### PROBLEM
For the records below, tally every line that has the word "assoc" and reply with the number alone.

### INPUT
=====
(* ===== verification/LexerTokens.v ===== *)
(** * The tokens of a source

    What a token is, as a function of the characters ahead: white space and
    comments, names and keywords, numbers, and the longest operator that matches;
    and that the code finds them.  String literals are in LexerStrings. *)
From Stdlib Require Import Ascii String.
From S2P Require Import Prelude.
From S2P Require Import CMem.
From S2P Require Import Unicode.
From S2P Require Import Vstr.
From S2P Require Import VstrProps.
From S2P Require Import MpPrint.
From S2P Require Import Lexer.
From S2P Require Import LexerFacts.
Local Open Scope Z_scope.

(** ** The specification *)

Definition advances (p : Z * Z) (cs : list Z) : Z * Z := fold_left advance cs p.

(** White space: did it stop at a newline, and what is left. *)
Fixpoint skip_space (stop comment : bool) (p : Z * Z) (cs : list Z) : bool * (Z * Z) * list Z :=
  match cs with
  | [] => (false, p, [])
  | c :: cs' =>
      if c =? 10 then if stop then (true, p, cs) else skip_space stop false (advance p c) cs'
      else if comment then skip_space stop true (advance p c) cs'
      else if unichar_isspace c then skip_space stop false (advance p c) cs'
      else if c =? "#"%chr then skip_space stop true (advance p c) cs'
      else match cs' with
           | d :: cs'' =>
               if (c =? BACKSLASH) && (d =? 10) then skip_space stop false (advance (advance p c) d) cs'' else (false, p, cs)
           | [] => (false, p, cs)
           end
  end.

(** The longest beginning of a list with a property, and the rest. *)
Fixpoint span (f : Z -> bool) (cs : list Z) : list Z * list Z :=
  match cs with
  | c :: cs' => if f c then (c :: (span f cs').1, (span f cs').2) else ([], cs)
  | [] => ([], [])
  end.

Definition ident_head (c : Z) : bool := unichar_isalpha c || (c =? "_"%chr) || (0x80 <=? c).
Definition ident_tail (c : Z) : bool := ident_head c || unichar_isdigit c.

Fixpoint text_eqb (s t : list Z) : bool :=
  match s, t with
  | [], [] => true
  | a :: s, b :: t => (a =? b) && text_eqb s t
  | _, _ => false
  end.
Fixpoint assoc {A} (s : list Z) (table : list (list Z * A)) : option A :=
  match table with
  | [] => None
  | (t, x) :: table => if text_eqb s t then Some x else assoc s table
  end.

Definition keywords : list (list Z * mp_token_kind_t) := Eval cbv in
  map (fun e => (str e.1, e.2))
  [("False", KW_FALSE); ("None", KW_NONE); ("True", KW_TRUE); ("__debug__", KW___DEBUG__);
   ("and", KW_AND); ("as", KW_AS); ("assert", KW_ASSERT); ("async", KW_ASYNC); ("await", KW_AWAIT); ("break", KW_BREAK);
   ("class", KW_CLASS); ("continue", KW_CONTINUE); ("def", KW_DEF); ("del", KW_DEL); ("elif", KW_ELIF); ("else", KW_ELSE);
   ("except", KW_EXCEPT); ("finally", KW_FINALLY); ("for", KW_FOR); ("from", KW_FROM); ("global", KW_GLOBAL); ("if", KW_IF);
   ("import", KW_IMPORT); ("in", KW_IN); ("is", KW_IS); ("lambda", KW_LAMBDA); ("nonlocal", KW_NONLOCAL); ("not", KW_NOT);
   ("or", KW_OR); ("pass", KW_PASS); ("raise", KW_RAISE); ("return", KW_RETURN); ("try", KW_TRY); ("while", KW_WHILE);
   ("with", KW_WITH); ("yield", KW_YIELD)]%string.
(** [__debug__] is a constant. *)
Definition name_kind (optimise : Z) (s : list Z) : mp_token_kind_t :=
  match assoc s keywords with
  | Some KW___DEBUG__ => if optimise =? 0 then KW_TRUE else KW_FALSE
  | Some k => k
  | None => NAME
  end.

Definition operators : list (list Z * mp_token_kind_t) := Eval cbv in
  map (fun e => (str e.1, e.2))
  [("(", DEL_PAREN_OPEN); (")", DEL_PAREN_CLOSE); ("[", DEL_BRACKET_OPEN); ("]", DEL_BRACKET_CLOSE);
   ("{", DEL_BRACE_OPEN); ("}", DEL_BRACE_CLOSE); (",", DEL_COMMA); (";", DEL_SEMICOLON); ("~", OP_TILDE);
   (":", DEL_COLON); (":=", OP_ASSIGN); ("<", OP_LESS); ("<=", OP_LESS_EQUAL); ("<<", OP_DBL_LESS);
   ("<<=", DEL_DBL_LESS_EQUAL); (">", OP_MORE); (">=", OP_MORE_EQUAL); (">>", OP_DBL_MORE); (">>=", DEL_DBL_MORE_EQUAL);
   ("*", OP_STAR); ("*=", DEL_STAR_EQUAL); ("**", OP_DBL_STAR); ("**=", DEL_DBL_STAR_EQUAL); ("+", OP_PLUS);
   ("+=", DEL_PLUS_EQUAL); ("-", OP_MINUS); ("-=", DEL_MINUS_EQUAL); ("->", DEL_MINUS_MORE); ("&", OP_AMPERSAND);
   ("&=", DEL_AMPERSAND_EQUAL); ("|", OP_PIPE); ("|=", DEL_PIPE_EQUAL); ("/", OP_SLASH); ("/=", DEL_SLASH_EQUAL);
   ("//", OP_DBL_SLASH); ("//=", DEL_DBL_SLASH_EQUAL); ("%", OP_PERCENT); ("%=", DEL_PERCENT_EQUAL); ("^", OP_CARET);
   ("^=", DEL_CARET_EQUAL); ("@", OP_AT); ("@=", DEL_AT_EQUAL); ("=", DEL_EQUAL); ("==", OP_DBL_EQUAL);
   ("!=", OP_NOT_EQUAL); (".", DEL_PERIOD); ("...", ELLIPSIS)]%string.

(** The longest operator in front, with its length; an invalid character is a
    token of its own. *)
Definition operator_of_length (n : nat) (cs : list Z) : option mp_token_kind_t :=
  if (n <=? length cs)%nat then assoc (take n cs) operators else None.
Definition longest_operator (cs : list Z) : nat * mp_token_kind_t :=
  match operator_of_length 3 cs with
  | Some k => (3%nat, k)
  | None =>
      match operator_of_length 2 cs with
      | Some k => (2%nat, k)
      | None => (1%nat, default INVALID (operator_of_length 1 cs))
      end
  end.

(** The characters of a number: a sign belongs to it after an exponent mark. *)
Fixpoint number_span (forced mark : bool) (cs : list Z) : list Z * list Z :=
  match cs with
  | c :: cs' =>
      if mark && ((c =? "+"%chr) || (c =? "-"%chr)) then (c :: (number_span forced false cs').1, (number_span forced false cs').2)
      else if unichar_isalpha c || unichar_isdigit c || (c =? "."%chr) || (c =? "_"%chr) then
        let r := number_span forced (negb forced && ((c =? "e"%chr) || (c =? "E"%chr))) cs' in (c :: r.1, r.2)
      else ([], cs)
  | [] => ([], [])
  end.
Definition is_radix (cs : list Z) : bool :=
  (look cs 0 =? "0"%chr) && (let c := Z.lor (look cs 1) 0x20 in (c =? "b"%chr) || (c =? "o"%chr) || (c =? "x"%chr)).
Definition number_text (forced : bool) (raw : list Z) : list Z :=
  map (fun c => if negb forced && (c =? "E"%chr) then "e"%chr else c) (filter (fun c => c <> "_"%chr) raw).
Definition is_float_mark (forced : bool) (c : Z) : bool :=
  (c =? "."%chr) || (c =? "j"%chr) || (c =? "J"%chr) || negb forced && ((c =? "e"%chr) || (c =? "E"%chr)).
Definition number_kind (forced : bool) (raw : list Z) : mp_token_kind_t :=
  if existsb (is_float_mark forced) raw then FLOAT_OR_IMAG else INTEGER.

(** The stack of indentations, the top first, when a line starts at [column]:
    the new stack, the tokens to come and the kind of this one. *)
Fixpoint pop_levels (n : Z) (stack : list Z) : list Z * Z :=
  match stack with
  | x :: stack' => if n <? x then let r := pop_levels n stack' in (r.1, r.2 - 1) else (stack, 0)
  | [] => ([], 0)
  end.
Definition indent (n : Z) (stack : list Z) : list Z * Z * mp_token_kind_t :=
  let top := hd 0 stack in
  if n =? top then (stack, 0, NEWLINE)
  else if top <? n then (u16 n :: stack, 1, NEWLINE)
  else let r := pop_levels n stack in (r.1, r.2, if n =? hd 0 r.1 then NEWLINE else DEDENT_MISMATCH).

Definition string_start (cs : list Z) : bool :=
  let quote c := (c =? "'"%chr) || (c =? DOUBLE_QUOTE) in
  let one c d := (look cs 0 =? c) && (look cs 1 =? d) in
  quote (look cs 0)
  || ((look cs 0 =? "r"%chr) || (look cs 0 =? "u"%chr) || (look cs 0 =? "b"%chr) || (look cs 0 =? "f"%chr)) && quote (look cs 1)
  || (one "r"%chr "f"%chr || one "f"%chr "r"%chr) && quote (look cs 2)
  || (one "r"%chr "b"%chr || one "b"%chr "r"%chr) && quote (look cs 2).

(** The lexer between two tokens. *)
Record lex_state := MkState {
  ls_chars : list Z;
  ls_pos : Z * Z;
  ls_stack : list Z;
  ls_dent : Z;
  ls_bracket : Z;
}.
Record token := MkToken { t_kind : mp_token_kind_t; t_text : list Z; t_pos : Z * Z }.

(** The next token, unless it is a string literal. *)
Definition next_token (optimise : Z) (st : lex_state) : option (token * lex_state) :=
  let '(newline, p, cs) := skip_space (ls_bracket st =? 0) false (ls_pos st) (ls_chars st) in
  if ls_dent st <? 0 then
    Some (MkToken DEDENT [] p, MkState cs p (ls_stack st) (ls_dent st + 1) (ls_bracket st))
  else if 0 <? ls_dent st then
    Some (MkToken INDENT [] p, MkState cs p (ls_stack st) (ls_dent st - 1) (ls_bracket st))
  else if newline : bool then
    let '(_, q, cs) := skip_space false false p cs in
    let '(stack, dent, k) := indent (u32 (q.2 - 1)) (ls_stack st) in
    Some (MkToken k [] p, MkState cs q stack dent (ls_bracket st))
  else
    match cs with
    | [] => Some (MkToken END [] p, MkState [] p (ls_stack st) 0 (ls_bracket st))
    | c :: cs' =>
        let go n k s d := Some (MkToken k s p, MkState (drop n cs) (advances p (take n cs)) (ls_stack st) 0 (ls_bracket st + d)) in
        if string_start cs then None
        else if ident_head c then
          let s := c :: (span ident_tail cs').1 in go (length s) (name_kind optimise s) s 0
        else if unichar_isdigit c || (c =? "."%chr) && unichar_isdigit (look cs 1) then
          let forced := is_radix cs in
          let raw := c :: (number_span forced false cs').1 in
          go (length raw) (number_kind forced raw) (number_text forced raw) 0
        else
          let '(n, k) := longest_operator cs in
          go n k [] (if is_opening k then 1 else if is_closing k then -1 else 0)
    end.

(** ** Looking ahead in the source *)

Section Look.
Context {cs : list Z} {p : Z * Z} {s : list Z} {k : mp_token_kind_t} {o : others} {a : list Z} {l : mp_lexer_t}.
Hypothesis (Hat : at_ true cs p s k o a l).

Lemma chr_1_look : chr_1 l = look cs 1.
Proof. destruct Hat as [[_ [(_ & Hd & _)|(? & _)]] _ _ _ _]; [|done]. by eapply direct_chr1. Qed.

Lemma chr_2_look c : c <> 10 -> c <> 13 -> (chr_2 l =? c) = (look cs 2 =? c).
Proof. destruct Hat as [[_ [(_ & Hd & _)|(? & _)]] _ _ _ _]; [|done]. by eapply direct_chr2. Qed.

Lemma string_start_look : is_string_or_bytes l = string_start cs.
Proof.
  unfold is_string_or_bytes, string_start, is_char_or, is_char_or4, is_char_following_or, is_char_and, is_char_following_following_or.
  rewrite !(cur_char _ _ _ _ _ _ _ _ Hat), !chr_1_look, !chr_2_look by done. done.
Qed.

End Look.

(** ** White space *)

Lemma look_cons c cs : look (c :: cs) 0 = c.
Proof. done. Qed.

Lemma tail_drop {A} n (cs : list A) : tail (drop n cs) = drop (S n) cs.
Proof. replace (S n) with (n + 1)%nat by lia. rewrite <-drop_drop. by destruct (drop n cs). Qed.

Lemma look_tail cs i : look (tail cs) i = look cs (S i).
Proof. by destruct cs, i. Qed.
=====
### WRITTEN ANSWER
4